_Supplied information_
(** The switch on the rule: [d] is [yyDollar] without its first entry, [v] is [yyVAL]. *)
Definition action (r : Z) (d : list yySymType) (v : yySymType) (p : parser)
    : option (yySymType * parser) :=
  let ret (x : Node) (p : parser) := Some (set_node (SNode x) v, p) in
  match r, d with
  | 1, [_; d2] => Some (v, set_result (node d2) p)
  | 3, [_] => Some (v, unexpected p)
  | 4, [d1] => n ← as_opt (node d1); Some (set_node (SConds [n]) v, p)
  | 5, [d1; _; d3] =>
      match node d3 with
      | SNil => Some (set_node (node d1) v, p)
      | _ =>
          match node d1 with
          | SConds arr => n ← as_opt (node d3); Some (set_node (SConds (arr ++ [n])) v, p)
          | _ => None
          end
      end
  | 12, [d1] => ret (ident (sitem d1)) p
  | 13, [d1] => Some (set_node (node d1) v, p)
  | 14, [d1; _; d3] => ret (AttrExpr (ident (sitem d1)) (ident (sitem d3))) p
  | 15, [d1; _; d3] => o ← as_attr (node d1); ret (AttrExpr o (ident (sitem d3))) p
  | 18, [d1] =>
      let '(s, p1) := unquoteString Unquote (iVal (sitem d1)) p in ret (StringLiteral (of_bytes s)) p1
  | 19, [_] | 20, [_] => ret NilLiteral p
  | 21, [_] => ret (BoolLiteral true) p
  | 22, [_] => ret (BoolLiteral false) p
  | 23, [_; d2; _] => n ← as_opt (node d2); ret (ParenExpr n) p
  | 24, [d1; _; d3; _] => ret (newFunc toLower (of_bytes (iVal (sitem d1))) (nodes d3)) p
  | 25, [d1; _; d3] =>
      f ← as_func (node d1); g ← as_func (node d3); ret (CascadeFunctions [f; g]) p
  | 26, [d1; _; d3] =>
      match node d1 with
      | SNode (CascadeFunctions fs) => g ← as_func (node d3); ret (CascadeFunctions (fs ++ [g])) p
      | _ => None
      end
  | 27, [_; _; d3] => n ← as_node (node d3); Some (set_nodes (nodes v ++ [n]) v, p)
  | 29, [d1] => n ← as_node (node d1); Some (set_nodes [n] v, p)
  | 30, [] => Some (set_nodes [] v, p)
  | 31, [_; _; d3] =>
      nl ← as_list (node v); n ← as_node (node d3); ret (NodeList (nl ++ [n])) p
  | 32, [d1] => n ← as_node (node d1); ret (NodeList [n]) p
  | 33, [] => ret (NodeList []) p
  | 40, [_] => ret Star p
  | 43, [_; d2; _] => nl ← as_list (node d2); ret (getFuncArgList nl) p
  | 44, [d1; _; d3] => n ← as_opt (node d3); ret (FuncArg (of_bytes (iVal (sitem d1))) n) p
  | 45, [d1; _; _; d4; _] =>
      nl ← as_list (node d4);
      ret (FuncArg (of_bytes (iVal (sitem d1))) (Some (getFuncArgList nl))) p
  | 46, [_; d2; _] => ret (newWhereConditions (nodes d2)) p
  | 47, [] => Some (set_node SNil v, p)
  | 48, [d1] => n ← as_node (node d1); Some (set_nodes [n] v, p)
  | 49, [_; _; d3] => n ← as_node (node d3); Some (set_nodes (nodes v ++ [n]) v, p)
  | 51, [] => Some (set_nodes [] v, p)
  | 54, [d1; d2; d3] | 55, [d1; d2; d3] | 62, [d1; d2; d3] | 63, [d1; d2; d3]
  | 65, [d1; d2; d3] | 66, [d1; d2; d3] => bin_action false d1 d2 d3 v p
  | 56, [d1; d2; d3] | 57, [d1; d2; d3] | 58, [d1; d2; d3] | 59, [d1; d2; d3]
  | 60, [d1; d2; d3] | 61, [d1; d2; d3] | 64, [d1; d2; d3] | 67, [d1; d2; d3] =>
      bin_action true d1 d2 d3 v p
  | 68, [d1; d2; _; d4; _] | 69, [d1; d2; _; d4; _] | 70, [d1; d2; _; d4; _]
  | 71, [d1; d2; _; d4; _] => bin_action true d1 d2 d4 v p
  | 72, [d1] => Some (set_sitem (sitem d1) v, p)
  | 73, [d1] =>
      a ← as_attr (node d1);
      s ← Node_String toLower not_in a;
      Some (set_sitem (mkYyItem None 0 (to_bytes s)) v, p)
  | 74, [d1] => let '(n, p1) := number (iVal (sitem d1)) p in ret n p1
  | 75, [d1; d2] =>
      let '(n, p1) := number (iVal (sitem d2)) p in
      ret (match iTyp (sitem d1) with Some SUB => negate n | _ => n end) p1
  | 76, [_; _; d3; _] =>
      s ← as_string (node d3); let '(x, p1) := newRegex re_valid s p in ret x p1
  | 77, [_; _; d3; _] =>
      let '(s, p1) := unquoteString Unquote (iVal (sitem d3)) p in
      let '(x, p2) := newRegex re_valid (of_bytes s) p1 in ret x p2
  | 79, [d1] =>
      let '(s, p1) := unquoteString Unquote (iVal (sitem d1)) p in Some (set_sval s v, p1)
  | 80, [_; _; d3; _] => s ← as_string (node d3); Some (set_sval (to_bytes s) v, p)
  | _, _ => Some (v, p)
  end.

_Task brief_
For the entries shown above, tally every line containing the word "Unquote". Report the tally and nothing else.

_Answer to this problem_
3